### WORK INSTRUCTIONS
Each line of the listing below that includes "simpl" must be copied.
*** Opening of EXCERPTED RECORDS ***
(** ** Docking sides *)

Lemma lookup_handleSetSide (layout : GridLayout) (cellId k : CellId)
    (side : GridLayoutCellSide) :
  cellSide (handleSetSide layout cellId side) !! k
  = if decide (k = cellId)
    then (if decide (cellSide layout !! cellId = Some side) then None else Some side)
    else cellSide layout !! k.
Proof.
  destruct (decide (cellSide layout !! cellId = Some side)) as [Hsame|Hother].
  - rewrite handleSetSide_same by done.
    destruct (decide (k = cellId)) as [->|Hne];
      [apply lookup_delete_eq|by apply lookup_delete_ne].
  - rewrite handleSetSide_other by done.
    destruct (decide (k = cellId)) as [->|Hne];
      [apply lookup_insert_eq|by apply lookup_insert_ne].
Qed.

(** X9.  Setting a side of a cell leaves the sides of all other cells as
    they are.  Setting the same side twice gives back the side mapping
    exactly when the cell had no side or had that side; a cell that had
    another side ends without a side.  Setting one side and then another
    always stores the second. *)
Theorem handleSetSide_twice (layout : GridLayout) (cellId : CellId)
    (side : GridLayoutCellSide) :
  let once := handleSetSide layout cellId side in
  let twice := handleSetSide once cellId side in
  (∀ k, k ≠ cellId → cellSide once !! k = cellSide layout !! k) ∧
  (cellSide twice = cellSide layout ↔
     cellSide layout !! cellId = None ∨ cellSide layout !! cellId = Some side) ∧
  (∀ other, cellSide layout !! cellId = Some other → other ≠ side →
            cellSide twice !! cellId = None) ∧
  (∀ side', side' ≠ side →
            cellSide (handleSetSide once cellId side') !! cellId = Some side').
Proof.
  intros once twice.
  assert (Honce : cellSide once !! cellId
                  = if decide (cellSide layout !! cellId = Some side)
                    then None else Some side).
  { unfold once. by rewrite lookup_handleSetSide, decide_True. }
  assert (Htwice : cellSide twice !! cellId
                   = if decide (cellSide layout !! cellId = Some side)
                     then Some side else None).
  { unfold twice. rewrite lookup_handleSetSide, decide_True by done.
    rewrite Honce. destruct (decide (cellSide layout !! cellId = Some side));
      [by rewrite decide_False|by rewrite decide_True]. }
  split; [|split; [|split]].
  - intros k Hne. unfold once. by rewrite lookup_handleSetSide, decide_False.
  - split.
    + intros E. rewrite E in Htwice.
      destruct (decide (cellSide layout !! cellId = Some side)); auto.
    + intros Hstart. apply map_eq. intros k.
      destruct (decide (k = cellId)) as [->|Hne].
      * rewrite Htwice.
        destruct (decide (cellSide layout !! cellId = Some side)) as [->|];
          [done|]. by destruct Hstart as [->|].
      * unfold twice, once. by rewrite !lookup_handleSetSide, !decide_False.
  - intros other Hother Hne. rewrite Htwice, decide_False; [done|]. congruence.
  - intros side' Hne. rewrite lookup_handleSetSide, decide_True by done.
    rewrite Honce.
    destruct (decide (cellSide layout !! cellId = Some side));
      rewrite decide_False; congruence.
Qed.

(** X10.  Edits of different cells or of different fields can be done in
    either order: setting the sides of two different cells, setting a side
    and a scrollability, setting a side and deleting a cell. *)
Theorem independent_edits_commute (layout : GridLayout) (a b : CellId)
    (s t : GridLayoutCellSide) (scrollable : bool) :
  a ≠ b →
  handleSetSide (handleSetSide layout a s) b t
  = handleSetSide (handleSetSide layout b t) a s ∧
  handleSetSide (handleMakeScrollable layout a scrollable) b t
  = handleMakeScrollable (handleSetSide layout b t) a scrollable ∧
  handleSetSide (onDelete layout a) b t = onDelete (handleSetSide layout b t) a.
Proof.
  intros Hne. split; [|done].
  assert (E : cellSide (handleSetSide (handleSetSide layout a s) b t)
              = cellSide (handleSetSide (handleSetSide layout b t) a s)).
  { apply map_eq. intros k. rewrite !lookup_handleSetSide.
    rewrite (decide_False (P := b = a)), (decide_False (P := a = b)) by congruence.
    destruct (decide (k = b)) as [->|]; [|done].
    by rewrite (decide_False (P := b = a)) by congruence. }
  unfold handleSetSide at 1 3 in E. simpl in E.
  unfold handleSetSide at 1 3. unfold with_cellSide. simpl. by f_equal.
Qed.

(** X11.  The side menu offers the two horizontal sides only, so a side
    mapping that holds only horizontal sides stays so.  After an option is
    selected, the cell either has that side, the trigger shows the icon
    of that option and the option alone is checked; or (the option was
    the cell's side already) the cell has no side, the trigger shows the
    neutral icon and no option is checked. *)
Theorem side_menu_select (layout : GridLayout) (cellId : CellId)
    (option : GridLayoutCellSide) (icon : Icon) :
  (option, icon) ∈ SIDE_TO_ICON →
  let horizontal (m : gmap CellId GridLayoutCellSide) :=
    map_Forall (λ _ side, side = side_left ∨ side = side_right) m in
  let layout' := handleSetSide layout cellId option in
  let side' := cellSide layout' !! cellId in
  (horizontal (cellSide layout) → horizontal (cellSide layout')) ∧
  ((cellSide layout !! cellId ≠ Some option ∧ side' = Some option ∧
    trigger_icon side' = icon ∧ checked_options side' = [option]) ∨
   (cellSide layout !! cellId = Some option ∧ side' = None ∧
    trigger_icon side' = AlignHorizontalSpaceAroundIcon ∧
    checked_options side' = [])).
Proof.
  intros Hoption horizontal layout' side'.
  assert (Hcases : (option = side_left ∧ icon = AlignStartVerticalIcon) ∨
                   (option = side_right ∧ icon = AlignEndVerticalIcon)).
  { unfold SIDE_TO_ICON in Hoption. rewrite !elem_of_cons in Hoption.
    destruct Hoption as [[= -> ->]|[[= -> ->]|Hnil]]; auto.
    by apply elem_of_nil in Hnil. }
  split.
  - intros Hall k side Hk. unfold layout' in Hk.
    rewrite lookup_handleSetSide in Hk.
    destruct (decide (k = cellId)) as [->|]; [|by apply (Hall k)].
    destruct (decide (cellSide layout !! cellId = Some option)); [done|].
    injection Hk as <-. destruct Hcases as [[-> _]|[-> _]]; auto.
  - unfold side', layout'. rewrite lookup_handleSetSide, decide_True by done.
    destruct (decide (cellSide layout !! cellId = Some option)) as [Hsame|Hother].
    + right. done.
    + left. by destruct Hcases as [[-> ->]|[-> ->]].
Qed.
*** Close of EXCERPTED RECORDS ***
### RESPONSE TO THIS TASK
  unfold handleSetSide at 1 3 in E. simpl in E.
  unfold handleSetSide at 1 3. unfold with_cellSide. simpl. by f_equal.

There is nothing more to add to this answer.